**What to produce**
Copy each line of the data below in which the word "toNumber" can be found.

**Saved entries**
= = = = = = =
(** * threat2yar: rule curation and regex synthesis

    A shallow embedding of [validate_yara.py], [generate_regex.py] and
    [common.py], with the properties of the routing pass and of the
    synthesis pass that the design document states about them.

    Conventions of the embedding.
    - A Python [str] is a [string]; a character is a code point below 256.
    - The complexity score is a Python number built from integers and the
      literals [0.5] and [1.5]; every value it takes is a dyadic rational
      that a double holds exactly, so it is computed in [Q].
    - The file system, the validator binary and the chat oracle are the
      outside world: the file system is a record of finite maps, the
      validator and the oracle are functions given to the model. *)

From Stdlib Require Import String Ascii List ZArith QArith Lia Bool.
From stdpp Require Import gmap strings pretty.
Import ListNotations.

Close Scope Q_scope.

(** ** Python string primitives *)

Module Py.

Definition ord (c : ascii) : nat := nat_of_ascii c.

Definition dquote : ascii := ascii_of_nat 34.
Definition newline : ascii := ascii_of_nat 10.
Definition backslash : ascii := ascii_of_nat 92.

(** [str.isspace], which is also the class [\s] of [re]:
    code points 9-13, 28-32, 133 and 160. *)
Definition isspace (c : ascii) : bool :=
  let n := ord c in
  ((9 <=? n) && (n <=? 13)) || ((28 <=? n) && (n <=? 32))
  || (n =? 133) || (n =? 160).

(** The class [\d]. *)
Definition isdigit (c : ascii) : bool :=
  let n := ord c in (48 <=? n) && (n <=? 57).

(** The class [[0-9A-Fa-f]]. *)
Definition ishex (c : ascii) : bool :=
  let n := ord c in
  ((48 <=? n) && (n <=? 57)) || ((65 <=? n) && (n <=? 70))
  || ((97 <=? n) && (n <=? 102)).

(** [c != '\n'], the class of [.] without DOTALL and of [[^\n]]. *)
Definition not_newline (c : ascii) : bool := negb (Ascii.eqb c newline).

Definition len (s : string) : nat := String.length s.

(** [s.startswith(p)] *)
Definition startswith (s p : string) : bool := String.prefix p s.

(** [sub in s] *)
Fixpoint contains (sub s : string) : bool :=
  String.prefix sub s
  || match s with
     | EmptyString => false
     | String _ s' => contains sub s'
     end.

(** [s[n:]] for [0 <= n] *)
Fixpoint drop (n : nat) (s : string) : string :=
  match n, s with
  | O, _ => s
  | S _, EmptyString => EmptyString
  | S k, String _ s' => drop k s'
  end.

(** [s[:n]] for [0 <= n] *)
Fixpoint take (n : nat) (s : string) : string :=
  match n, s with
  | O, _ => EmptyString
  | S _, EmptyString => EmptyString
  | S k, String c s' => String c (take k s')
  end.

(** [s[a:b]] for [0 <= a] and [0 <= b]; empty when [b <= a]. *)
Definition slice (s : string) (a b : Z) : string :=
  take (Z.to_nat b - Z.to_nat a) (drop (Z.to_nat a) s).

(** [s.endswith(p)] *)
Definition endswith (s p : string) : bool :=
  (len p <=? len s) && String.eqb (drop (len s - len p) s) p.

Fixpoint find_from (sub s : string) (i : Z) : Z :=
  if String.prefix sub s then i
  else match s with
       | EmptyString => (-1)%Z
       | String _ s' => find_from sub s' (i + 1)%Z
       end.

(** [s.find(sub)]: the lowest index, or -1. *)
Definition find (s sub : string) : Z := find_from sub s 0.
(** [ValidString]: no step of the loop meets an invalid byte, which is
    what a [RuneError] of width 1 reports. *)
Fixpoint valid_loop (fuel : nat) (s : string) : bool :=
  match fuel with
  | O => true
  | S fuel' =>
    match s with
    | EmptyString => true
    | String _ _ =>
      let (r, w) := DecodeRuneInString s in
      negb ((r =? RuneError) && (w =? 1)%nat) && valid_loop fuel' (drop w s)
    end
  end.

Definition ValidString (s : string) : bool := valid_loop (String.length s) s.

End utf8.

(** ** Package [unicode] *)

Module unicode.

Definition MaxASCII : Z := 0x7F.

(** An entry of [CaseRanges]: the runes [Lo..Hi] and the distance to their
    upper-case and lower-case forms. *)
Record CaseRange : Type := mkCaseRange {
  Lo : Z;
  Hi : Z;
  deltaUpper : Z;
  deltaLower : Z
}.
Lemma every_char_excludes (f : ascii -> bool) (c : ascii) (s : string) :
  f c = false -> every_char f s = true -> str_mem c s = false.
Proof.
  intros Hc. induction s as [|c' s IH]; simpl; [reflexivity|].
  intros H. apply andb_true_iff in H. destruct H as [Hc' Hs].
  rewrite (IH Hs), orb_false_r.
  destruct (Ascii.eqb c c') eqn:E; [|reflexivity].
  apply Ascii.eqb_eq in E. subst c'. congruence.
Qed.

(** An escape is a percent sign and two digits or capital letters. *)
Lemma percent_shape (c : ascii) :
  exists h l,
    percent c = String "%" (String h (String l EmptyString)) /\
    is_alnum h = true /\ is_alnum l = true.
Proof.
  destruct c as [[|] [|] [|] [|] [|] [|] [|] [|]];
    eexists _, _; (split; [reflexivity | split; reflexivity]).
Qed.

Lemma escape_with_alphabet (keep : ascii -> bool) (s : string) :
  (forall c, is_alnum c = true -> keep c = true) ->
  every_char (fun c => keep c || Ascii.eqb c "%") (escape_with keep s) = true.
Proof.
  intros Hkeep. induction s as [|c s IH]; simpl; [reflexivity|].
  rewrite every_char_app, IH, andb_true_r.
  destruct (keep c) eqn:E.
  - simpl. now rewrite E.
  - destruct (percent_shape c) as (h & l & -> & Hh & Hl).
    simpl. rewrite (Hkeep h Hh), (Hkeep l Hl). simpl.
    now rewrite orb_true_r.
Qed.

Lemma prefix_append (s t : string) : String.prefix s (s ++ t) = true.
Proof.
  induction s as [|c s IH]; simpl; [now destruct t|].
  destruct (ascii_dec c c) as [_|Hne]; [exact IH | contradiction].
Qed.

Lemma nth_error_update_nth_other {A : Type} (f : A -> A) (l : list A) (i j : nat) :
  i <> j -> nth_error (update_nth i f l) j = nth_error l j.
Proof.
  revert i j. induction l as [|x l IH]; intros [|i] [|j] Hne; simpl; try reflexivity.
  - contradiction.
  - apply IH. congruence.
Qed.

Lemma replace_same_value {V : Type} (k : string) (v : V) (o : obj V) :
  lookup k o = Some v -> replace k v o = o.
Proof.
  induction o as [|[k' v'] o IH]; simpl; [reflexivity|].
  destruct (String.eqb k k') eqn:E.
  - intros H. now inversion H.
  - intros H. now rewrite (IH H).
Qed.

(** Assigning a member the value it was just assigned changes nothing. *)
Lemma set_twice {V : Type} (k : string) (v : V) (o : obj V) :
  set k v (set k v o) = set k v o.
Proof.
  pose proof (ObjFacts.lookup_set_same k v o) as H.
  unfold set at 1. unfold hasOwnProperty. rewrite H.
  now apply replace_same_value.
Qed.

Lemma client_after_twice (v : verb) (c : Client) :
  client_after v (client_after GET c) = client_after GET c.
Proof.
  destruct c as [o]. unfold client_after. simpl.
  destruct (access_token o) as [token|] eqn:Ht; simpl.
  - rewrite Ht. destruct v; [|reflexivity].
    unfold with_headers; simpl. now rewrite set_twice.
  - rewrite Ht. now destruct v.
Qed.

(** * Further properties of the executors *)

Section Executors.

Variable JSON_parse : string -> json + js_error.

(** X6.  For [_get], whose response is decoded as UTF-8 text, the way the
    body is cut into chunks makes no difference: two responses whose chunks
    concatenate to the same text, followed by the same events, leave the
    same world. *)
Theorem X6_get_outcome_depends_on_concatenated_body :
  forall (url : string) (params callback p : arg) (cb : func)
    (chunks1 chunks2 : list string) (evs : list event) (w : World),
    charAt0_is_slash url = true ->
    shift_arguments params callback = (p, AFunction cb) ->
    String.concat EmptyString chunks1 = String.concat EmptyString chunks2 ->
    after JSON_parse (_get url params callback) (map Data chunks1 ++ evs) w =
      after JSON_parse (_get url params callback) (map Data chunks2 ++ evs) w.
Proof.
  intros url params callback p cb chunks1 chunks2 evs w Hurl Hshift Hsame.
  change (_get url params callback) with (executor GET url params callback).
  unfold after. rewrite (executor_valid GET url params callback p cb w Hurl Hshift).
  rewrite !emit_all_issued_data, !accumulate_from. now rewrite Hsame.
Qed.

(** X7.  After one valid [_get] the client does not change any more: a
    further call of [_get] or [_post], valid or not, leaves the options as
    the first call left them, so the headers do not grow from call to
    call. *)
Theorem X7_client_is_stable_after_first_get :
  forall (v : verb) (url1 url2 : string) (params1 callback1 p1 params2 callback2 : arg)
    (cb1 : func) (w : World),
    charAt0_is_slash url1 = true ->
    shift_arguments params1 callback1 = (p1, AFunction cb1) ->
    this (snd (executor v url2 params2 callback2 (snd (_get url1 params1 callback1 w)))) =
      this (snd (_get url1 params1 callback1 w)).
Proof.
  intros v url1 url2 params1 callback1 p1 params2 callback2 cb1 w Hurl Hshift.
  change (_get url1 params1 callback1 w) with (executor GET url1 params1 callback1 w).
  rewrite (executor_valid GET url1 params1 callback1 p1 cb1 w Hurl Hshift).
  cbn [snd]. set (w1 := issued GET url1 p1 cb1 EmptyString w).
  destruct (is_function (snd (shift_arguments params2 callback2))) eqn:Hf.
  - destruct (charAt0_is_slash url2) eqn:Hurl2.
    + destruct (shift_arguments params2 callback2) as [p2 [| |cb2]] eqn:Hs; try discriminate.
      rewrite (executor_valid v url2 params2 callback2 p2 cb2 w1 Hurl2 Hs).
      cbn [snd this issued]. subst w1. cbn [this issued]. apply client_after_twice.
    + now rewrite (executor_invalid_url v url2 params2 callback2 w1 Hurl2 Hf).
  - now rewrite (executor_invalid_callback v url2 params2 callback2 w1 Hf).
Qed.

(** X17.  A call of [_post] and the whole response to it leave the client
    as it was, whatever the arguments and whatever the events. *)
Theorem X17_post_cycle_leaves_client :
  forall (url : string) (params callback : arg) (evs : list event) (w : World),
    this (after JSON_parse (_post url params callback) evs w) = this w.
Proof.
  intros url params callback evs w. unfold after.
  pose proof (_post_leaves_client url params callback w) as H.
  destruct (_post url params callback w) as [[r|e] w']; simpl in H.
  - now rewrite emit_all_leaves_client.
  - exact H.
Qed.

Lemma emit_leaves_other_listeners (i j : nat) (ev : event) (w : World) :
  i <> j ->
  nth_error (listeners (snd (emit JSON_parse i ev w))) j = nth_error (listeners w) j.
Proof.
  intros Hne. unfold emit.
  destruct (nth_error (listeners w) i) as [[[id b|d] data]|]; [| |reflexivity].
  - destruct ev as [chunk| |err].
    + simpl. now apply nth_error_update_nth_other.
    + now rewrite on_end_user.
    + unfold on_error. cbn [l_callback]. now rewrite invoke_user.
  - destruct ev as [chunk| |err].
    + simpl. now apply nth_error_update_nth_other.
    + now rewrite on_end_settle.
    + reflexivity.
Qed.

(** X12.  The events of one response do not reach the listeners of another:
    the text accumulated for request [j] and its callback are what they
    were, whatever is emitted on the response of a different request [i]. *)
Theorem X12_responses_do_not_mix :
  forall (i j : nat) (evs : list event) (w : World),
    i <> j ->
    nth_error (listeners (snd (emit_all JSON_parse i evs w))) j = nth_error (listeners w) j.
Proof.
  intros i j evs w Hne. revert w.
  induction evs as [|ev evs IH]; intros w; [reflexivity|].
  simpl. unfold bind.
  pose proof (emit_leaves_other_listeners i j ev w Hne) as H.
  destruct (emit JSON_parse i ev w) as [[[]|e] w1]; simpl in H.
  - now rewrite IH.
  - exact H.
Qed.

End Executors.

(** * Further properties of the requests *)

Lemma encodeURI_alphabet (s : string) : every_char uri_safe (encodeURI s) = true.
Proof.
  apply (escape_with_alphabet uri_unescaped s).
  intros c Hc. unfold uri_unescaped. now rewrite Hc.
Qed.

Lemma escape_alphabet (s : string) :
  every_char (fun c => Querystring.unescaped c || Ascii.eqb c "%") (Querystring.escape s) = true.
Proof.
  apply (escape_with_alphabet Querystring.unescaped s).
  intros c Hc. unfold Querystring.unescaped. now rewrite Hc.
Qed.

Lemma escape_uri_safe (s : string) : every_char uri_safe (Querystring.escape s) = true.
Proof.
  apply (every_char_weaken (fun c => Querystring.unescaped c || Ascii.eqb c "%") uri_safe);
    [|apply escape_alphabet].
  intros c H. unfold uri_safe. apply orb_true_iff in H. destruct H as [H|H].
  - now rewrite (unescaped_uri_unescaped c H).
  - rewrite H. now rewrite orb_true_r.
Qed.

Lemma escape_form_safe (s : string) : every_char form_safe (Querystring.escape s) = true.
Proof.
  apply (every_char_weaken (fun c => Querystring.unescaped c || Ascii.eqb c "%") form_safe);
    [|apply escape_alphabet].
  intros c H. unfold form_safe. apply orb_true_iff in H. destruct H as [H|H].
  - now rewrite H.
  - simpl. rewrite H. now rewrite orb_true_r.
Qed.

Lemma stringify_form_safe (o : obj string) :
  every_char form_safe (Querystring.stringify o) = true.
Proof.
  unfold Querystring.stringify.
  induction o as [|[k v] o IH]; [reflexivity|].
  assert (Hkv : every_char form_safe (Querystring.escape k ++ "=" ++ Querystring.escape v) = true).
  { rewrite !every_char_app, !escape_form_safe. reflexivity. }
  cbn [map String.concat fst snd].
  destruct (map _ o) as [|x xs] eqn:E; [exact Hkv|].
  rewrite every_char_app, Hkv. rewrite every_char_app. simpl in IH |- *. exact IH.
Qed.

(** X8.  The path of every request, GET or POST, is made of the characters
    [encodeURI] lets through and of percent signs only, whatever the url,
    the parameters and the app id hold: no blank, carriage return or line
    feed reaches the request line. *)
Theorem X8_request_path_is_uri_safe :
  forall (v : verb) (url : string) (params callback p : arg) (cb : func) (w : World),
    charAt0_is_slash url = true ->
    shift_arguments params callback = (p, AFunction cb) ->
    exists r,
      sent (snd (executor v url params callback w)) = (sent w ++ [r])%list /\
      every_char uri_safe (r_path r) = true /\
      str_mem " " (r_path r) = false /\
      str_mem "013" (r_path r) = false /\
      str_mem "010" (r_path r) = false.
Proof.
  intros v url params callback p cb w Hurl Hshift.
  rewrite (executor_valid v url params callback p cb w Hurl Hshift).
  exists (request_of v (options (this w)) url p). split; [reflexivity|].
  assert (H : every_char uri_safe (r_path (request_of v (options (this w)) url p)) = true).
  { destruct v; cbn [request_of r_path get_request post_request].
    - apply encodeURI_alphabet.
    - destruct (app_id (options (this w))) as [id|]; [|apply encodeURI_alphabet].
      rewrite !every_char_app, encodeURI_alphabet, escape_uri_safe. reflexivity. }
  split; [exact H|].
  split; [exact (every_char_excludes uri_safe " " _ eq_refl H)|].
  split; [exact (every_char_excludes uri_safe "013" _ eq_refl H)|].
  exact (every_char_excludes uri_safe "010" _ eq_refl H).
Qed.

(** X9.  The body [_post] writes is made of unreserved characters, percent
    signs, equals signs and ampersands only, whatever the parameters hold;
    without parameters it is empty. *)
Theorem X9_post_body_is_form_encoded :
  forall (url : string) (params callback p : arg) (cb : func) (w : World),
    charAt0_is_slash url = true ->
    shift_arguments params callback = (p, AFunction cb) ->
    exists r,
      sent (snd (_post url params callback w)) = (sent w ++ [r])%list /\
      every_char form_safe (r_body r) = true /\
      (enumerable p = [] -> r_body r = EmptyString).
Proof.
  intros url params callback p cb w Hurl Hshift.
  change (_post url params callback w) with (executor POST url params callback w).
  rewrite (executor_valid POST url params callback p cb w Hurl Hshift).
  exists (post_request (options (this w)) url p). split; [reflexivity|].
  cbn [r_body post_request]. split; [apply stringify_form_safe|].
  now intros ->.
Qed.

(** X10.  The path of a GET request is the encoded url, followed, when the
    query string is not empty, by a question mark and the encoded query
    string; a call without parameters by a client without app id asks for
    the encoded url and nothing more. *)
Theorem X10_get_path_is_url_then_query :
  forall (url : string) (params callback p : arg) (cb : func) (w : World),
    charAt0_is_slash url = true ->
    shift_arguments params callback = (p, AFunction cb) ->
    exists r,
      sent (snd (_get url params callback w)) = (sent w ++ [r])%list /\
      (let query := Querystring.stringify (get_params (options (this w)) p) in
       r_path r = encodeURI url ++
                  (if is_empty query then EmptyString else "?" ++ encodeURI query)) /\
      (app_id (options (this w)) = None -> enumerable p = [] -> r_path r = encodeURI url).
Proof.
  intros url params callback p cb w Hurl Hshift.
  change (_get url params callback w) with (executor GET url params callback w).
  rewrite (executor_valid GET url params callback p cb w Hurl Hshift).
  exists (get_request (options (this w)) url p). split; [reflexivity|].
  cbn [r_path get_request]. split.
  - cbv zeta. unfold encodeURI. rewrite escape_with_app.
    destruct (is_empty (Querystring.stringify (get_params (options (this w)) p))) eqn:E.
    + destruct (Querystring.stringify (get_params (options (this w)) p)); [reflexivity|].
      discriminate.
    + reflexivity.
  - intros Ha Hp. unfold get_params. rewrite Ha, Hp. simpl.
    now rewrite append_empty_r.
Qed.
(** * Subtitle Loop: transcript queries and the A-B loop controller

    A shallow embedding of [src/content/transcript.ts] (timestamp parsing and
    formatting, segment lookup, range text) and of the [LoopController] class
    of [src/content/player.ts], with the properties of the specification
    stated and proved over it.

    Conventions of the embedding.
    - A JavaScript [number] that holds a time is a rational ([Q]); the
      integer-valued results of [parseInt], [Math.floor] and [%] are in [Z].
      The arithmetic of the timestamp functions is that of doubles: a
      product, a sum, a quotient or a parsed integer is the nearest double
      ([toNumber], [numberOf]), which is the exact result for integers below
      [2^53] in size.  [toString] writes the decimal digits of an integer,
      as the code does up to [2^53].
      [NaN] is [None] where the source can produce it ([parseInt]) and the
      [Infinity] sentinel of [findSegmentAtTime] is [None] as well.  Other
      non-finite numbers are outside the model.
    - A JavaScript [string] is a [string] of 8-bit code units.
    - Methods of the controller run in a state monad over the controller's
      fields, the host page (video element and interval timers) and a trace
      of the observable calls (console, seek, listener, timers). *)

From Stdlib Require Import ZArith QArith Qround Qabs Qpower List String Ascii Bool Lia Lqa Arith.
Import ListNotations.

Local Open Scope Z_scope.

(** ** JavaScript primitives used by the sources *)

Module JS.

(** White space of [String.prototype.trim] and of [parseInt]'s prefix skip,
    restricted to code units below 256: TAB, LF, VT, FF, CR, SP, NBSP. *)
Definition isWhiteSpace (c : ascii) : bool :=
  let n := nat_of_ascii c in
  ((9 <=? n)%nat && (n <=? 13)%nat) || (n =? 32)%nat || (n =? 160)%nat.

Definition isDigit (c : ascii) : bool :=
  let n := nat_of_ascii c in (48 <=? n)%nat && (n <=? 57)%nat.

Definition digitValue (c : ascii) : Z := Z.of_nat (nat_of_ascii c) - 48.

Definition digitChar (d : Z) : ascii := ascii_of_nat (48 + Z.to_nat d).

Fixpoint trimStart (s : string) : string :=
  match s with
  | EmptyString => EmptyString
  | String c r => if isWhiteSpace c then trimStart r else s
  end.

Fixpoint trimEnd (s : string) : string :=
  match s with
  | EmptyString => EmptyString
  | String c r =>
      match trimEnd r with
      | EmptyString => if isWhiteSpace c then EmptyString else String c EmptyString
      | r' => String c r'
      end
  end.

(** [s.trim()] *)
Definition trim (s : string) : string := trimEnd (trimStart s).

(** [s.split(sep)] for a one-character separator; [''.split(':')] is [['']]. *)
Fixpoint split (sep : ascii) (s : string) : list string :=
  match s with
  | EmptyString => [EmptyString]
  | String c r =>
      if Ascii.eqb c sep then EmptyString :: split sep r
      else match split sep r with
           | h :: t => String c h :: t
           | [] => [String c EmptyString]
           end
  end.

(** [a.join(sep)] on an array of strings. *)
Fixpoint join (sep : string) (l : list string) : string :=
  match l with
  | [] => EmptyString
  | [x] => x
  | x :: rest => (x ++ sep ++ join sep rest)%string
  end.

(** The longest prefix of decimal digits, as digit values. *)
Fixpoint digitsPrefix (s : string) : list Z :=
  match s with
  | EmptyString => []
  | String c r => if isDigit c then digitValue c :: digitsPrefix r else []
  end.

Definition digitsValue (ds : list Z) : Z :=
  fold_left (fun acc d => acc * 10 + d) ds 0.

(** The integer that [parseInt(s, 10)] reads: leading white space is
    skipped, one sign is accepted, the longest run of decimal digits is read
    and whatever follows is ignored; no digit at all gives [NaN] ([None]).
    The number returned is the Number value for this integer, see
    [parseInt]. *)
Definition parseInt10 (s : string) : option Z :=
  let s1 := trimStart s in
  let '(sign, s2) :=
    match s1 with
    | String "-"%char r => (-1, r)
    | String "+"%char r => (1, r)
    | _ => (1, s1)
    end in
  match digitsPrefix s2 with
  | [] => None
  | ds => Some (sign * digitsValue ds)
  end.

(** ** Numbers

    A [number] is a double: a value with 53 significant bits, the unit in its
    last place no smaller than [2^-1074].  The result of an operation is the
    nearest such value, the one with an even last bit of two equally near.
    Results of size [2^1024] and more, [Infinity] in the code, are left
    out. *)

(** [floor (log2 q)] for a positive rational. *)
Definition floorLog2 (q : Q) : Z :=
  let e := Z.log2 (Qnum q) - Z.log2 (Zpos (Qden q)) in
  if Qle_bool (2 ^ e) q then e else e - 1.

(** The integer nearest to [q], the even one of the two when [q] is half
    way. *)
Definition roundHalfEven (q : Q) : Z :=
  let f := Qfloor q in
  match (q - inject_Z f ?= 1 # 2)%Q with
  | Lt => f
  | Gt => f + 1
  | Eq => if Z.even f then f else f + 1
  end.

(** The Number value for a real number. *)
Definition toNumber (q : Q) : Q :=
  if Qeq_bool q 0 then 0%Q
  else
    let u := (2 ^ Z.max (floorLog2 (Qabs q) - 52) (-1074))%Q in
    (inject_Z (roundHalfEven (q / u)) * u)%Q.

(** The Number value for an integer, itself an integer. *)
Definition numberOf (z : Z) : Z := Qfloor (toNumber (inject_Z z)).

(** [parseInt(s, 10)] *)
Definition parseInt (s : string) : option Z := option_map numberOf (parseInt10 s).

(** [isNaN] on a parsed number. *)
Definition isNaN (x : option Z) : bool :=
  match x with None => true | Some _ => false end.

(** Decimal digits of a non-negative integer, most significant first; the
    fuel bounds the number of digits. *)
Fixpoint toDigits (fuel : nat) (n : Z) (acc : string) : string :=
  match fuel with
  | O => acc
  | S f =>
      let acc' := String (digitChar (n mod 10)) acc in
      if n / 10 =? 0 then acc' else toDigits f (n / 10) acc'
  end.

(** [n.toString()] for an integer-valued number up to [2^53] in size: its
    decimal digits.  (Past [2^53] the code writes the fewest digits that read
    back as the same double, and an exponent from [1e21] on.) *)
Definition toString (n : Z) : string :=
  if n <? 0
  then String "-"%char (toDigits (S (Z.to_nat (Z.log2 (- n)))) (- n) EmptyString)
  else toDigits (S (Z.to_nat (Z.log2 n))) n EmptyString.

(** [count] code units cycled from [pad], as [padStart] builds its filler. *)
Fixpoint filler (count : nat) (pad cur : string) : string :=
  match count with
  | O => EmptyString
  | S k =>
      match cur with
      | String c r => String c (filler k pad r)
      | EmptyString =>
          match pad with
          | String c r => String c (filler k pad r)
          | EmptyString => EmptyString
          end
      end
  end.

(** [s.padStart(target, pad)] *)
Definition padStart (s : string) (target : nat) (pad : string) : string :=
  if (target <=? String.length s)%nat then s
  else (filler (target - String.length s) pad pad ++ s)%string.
= = = = = = =
**Exercise answer**
      ([toNumber], [numberOf]), which is the exact result for integers below
Definition toNumber (q : Q) : Q :=
Definition numberOf (z : Z) : Z := Qfloor (toNumber (inject_Z z)).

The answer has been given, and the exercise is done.